Set out exactly, line by line, the stretch of data below that begins at the line containing "(log_file_name T) w)" and ends at the line containing "Definition configure_logging (T", with both ends kept.

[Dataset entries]
BEGIN

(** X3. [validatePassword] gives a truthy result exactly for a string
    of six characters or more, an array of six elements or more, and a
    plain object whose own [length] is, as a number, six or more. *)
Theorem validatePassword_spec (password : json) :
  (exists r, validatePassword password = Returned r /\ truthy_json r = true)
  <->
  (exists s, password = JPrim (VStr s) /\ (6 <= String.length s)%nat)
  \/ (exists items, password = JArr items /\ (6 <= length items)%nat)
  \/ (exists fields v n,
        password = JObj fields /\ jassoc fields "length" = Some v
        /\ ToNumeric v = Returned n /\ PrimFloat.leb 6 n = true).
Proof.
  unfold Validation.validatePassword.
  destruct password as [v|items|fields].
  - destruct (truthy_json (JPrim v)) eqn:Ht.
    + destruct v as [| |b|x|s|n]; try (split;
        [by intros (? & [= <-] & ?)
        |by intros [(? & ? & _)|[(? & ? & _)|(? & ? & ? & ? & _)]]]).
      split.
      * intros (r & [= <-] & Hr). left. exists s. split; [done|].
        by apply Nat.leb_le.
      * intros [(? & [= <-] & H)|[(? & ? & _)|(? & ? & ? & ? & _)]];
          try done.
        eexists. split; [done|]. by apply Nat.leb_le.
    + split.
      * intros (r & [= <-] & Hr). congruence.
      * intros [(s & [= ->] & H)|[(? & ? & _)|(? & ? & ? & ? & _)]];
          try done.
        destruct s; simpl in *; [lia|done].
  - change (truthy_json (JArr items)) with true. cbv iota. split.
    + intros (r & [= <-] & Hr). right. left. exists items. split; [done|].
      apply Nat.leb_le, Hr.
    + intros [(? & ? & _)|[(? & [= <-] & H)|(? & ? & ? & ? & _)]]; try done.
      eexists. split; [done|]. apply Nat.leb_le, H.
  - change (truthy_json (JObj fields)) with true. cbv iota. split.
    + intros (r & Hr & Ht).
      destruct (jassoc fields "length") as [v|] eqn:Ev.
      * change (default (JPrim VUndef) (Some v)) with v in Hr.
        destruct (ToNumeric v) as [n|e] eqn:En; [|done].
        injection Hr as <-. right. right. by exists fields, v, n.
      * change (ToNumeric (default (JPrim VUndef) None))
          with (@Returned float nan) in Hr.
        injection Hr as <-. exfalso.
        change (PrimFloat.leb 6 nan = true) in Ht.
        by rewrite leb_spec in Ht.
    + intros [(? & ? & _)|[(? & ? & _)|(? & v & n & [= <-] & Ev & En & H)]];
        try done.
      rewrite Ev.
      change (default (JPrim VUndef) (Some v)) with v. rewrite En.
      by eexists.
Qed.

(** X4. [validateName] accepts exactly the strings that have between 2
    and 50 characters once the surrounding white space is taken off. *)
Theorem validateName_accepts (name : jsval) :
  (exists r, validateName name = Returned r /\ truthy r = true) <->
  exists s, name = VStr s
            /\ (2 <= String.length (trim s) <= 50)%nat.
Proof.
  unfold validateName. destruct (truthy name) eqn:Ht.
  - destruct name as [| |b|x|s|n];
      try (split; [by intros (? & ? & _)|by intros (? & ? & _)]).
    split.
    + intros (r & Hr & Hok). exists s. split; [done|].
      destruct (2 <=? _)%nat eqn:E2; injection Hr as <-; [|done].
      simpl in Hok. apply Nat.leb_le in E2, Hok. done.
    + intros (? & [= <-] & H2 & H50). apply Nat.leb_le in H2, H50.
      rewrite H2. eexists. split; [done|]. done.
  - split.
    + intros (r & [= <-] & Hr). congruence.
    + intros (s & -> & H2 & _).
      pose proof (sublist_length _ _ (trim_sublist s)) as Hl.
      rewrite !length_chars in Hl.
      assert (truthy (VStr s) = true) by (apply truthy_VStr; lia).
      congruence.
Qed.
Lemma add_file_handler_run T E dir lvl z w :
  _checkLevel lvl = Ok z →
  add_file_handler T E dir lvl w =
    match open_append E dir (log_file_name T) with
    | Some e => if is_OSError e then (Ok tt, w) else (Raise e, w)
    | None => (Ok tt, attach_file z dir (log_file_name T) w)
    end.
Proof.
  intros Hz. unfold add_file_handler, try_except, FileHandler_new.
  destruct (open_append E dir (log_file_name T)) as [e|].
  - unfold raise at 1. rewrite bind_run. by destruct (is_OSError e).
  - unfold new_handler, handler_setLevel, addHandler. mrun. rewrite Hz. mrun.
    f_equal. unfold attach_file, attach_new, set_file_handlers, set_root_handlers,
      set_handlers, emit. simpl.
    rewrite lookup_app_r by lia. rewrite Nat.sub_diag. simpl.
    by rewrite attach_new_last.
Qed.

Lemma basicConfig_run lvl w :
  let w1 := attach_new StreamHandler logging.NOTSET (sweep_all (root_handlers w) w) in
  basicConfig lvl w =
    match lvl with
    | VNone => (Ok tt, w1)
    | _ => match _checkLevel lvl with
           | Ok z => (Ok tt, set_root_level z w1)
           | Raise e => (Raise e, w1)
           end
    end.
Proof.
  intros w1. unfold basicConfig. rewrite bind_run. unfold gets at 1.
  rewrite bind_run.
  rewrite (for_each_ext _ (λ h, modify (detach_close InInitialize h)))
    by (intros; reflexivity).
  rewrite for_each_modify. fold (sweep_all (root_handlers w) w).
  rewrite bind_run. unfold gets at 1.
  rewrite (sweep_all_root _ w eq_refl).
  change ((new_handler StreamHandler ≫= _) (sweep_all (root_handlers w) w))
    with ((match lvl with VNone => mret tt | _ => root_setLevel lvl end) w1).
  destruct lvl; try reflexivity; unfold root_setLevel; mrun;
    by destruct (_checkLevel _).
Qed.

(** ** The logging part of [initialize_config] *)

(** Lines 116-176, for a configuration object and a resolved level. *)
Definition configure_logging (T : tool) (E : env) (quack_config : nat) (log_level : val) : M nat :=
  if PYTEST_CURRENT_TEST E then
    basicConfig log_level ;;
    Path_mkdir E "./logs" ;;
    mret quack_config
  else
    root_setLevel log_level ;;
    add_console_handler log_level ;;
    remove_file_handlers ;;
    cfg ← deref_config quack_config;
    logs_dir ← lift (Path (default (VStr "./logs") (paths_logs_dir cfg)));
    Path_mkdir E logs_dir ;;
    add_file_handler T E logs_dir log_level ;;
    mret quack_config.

END

Solution to this problem:
    | None => (Ok tt, attach_file z dir (log_file_name T) w)
    end.
Proof.
  intros Hz. unfold add_file_handler, try_except, FileHandler_new.
  destruct (open_append E dir (log_file_name T)) as [e|].
  - unfold raise at 1. rewrite bind_run. by destruct (is_OSError e).
  - unfold new_handler, handler_setLevel, addHandler. mrun. rewrite Hz. mrun.
    f_equal. unfold attach_file, attach_new, set_file_handlers, set_root_handlers,
      set_handlers, emit. simpl.
    rewrite lookup_app_r by lia. rewrite Nat.sub_diag. simpl.
    by rewrite attach_new_last.
Qed.

Lemma basicConfig_run lvl w :
  let w1 := attach_new StreamHandler logging.NOTSET (sweep_all (root_handlers w) w) in
  basicConfig lvl w =
    match lvl with
    | VNone => (Ok tt, w1)
    | _ => match _checkLevel lvl with
           | Ok z => (Ok tt, set_root_level z w1)
           | Raise e => (Raise e, w1)
           end
    end.
Proof.
  intros w1. unfold basicConfig. rewrite bind_run. unfold gets at 1.
  rewrite bind_run.
  rewrite (for_each_ext _ (λ h, modify (detach_close InInitialize h)))
    by (intros; reflexivity).
  rewrite for_each_modify. fold (sweep_all (root_handlers w) w).
  rewrite bind_run. unfold gets at 1.
  rewrite (sweep_all_root _ w eq_refl).
  change ((new_handler StreamHandler ≫= _) (sweep_all (root_handlers w) w))
    with ((match lvl with VNone => mret tt | _ => root_setLevel lvl end) w1).
  destruct lvl; try reflexivity; unfold root_setLevel; mrun;
    by destruct (_checkLevel _).
Qed.

(** ** The logging part of [initialize_config] *)

(** Lines 116-176, for a configuration object and a resolved level. *)
Definition configure_logging (T : tool) (E : env) (quack_config : nat) (log_level : val) : M nat :=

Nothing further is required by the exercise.